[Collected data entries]
(* ===== verification/Bridge.v ===== *)
(** * The websocket bridge

    websockets/bridge.go, websockets/bridge_reconnect.go and the connection wrapper of
    websockets/connection.go: one bridge joins a client connection and an endpoint
    connection.  The [start] loop handles one event at a time on one goroutine; the read
    and ping loops of the connections, the operator's requests and the cancellation of the
    context reach it from other goroutines.  An event of the model is one of those
    happenings together with the answers the handler will get from the message processor,
    the reconnector, the clock and the peers; a run is a list of events, so it ranges over
    all interleavings.  Every effect of a handler is an [output]. *)

From S2P Require Import Prelude.
From Stdlib Require Import ZArith Lia Bool String.
From stdpp Require Import base strings list.

Open Scope Z_scope.
Open Scope string_scope.

(** ** Close codes of RFC 6455 used by the code *)

Definition CloseNormalClosure : Z := 1000.
Definition CloseGoingAway : Z := 1001.
Definition CloseNoStatusReceived : Z := 1005.
Definition CloseAbnormalClosure : Z := 1006.
Definition CloseInternalServerErr : Z := 1011.
Definition CloseServiceRestart : Z := 1012.
Definition CloseTryAgainLater : Z := 1013.
Definition CloseTLSHandshake : Z := 1015.

Definition endpointCloseCode (clientCode : Z) : Z :=
  if ((clientCode =? CloseInternalServerErr) || (clientCode =? CloseServiceRestart)
      || (clientCode =? CloseTryAgainLater))%Z
  then CloseGoingAway else clientCode.

Definition sanitizeCloseCode (code : Z) : Z :=
  if ((code =? CloseNoStatusReceived) || (code =? CloseAbnormalClosure)
      || (code =? CloseTLSHandshake))%Z
  then CloseInternalServerErr else code.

[PROBLEM REQUIREMENTS] Transcribe the records above in full, exactly as they stand.

[RESPONSE TO THIS EXERCISE]
(* ===== verification/Bridge.v ===== *)
(** * The websocket bridge

    websockets/bridge.go, websockets/bridge_reconnect.go and the connection wrapper of
    websockets/connection.go: one bridge joins a client connection and an endpoint
    connection.  The [start] loop handles one event at a time on one goroutine; the read
    and ping loops of the connections, the operator's requests and the cancellation of the
    context reach it from other goroutines.  An event of the model is one of those
    happenings together with the answers the handler will get from the message processor,
    the reconnector, the clock and the peers; a run is a list of events, so it ranges over
    all interleavings.  Every effect of a handler is an [output]. *)

From S2P Require Import Prelude.
From Stdlib Require Import ZArith Lia Bool String.
From stdpp Require Import base strings list.

Open Scope Z_scope.
Open Scope string_scope.

(** ** Close codes of RFC 6455 used by the code *)

Definition CloseNormalClosure : Z := 1000.
Definition CloseGoingAway : Z := 1001.
Definition CloseNoStatusReceived : Z := 1005.
Definition CloseAbnormalClosure : Z := 1006.
Definition CloseInternalServerErr : Z := 1011.
Definition CloseServiceRestart : Z := 1012.
Definition CloseTryAgainLater : Z := 1013.
Definition CloseTLSHandshake : Z := 1015.

Definition endpointCloseCode (clientCode : Z) : Z :=
  if ((clientCode =? CloseInternalServerErr) || (clientCode =? CloseServiceRestart)
      || (clientCode =? CloseTryAgainLater))%Z
  then CloseGoingAway else clientCode.

Definition sanitizeCloseCode (code : Z) : Z :=
  if ((code =? CloseNoStatusReceived) || (code =? CloseAbnormalClosure)
      || (code =? CloseTLSHandshake))%Z
  then CloseInternalServerErr else code.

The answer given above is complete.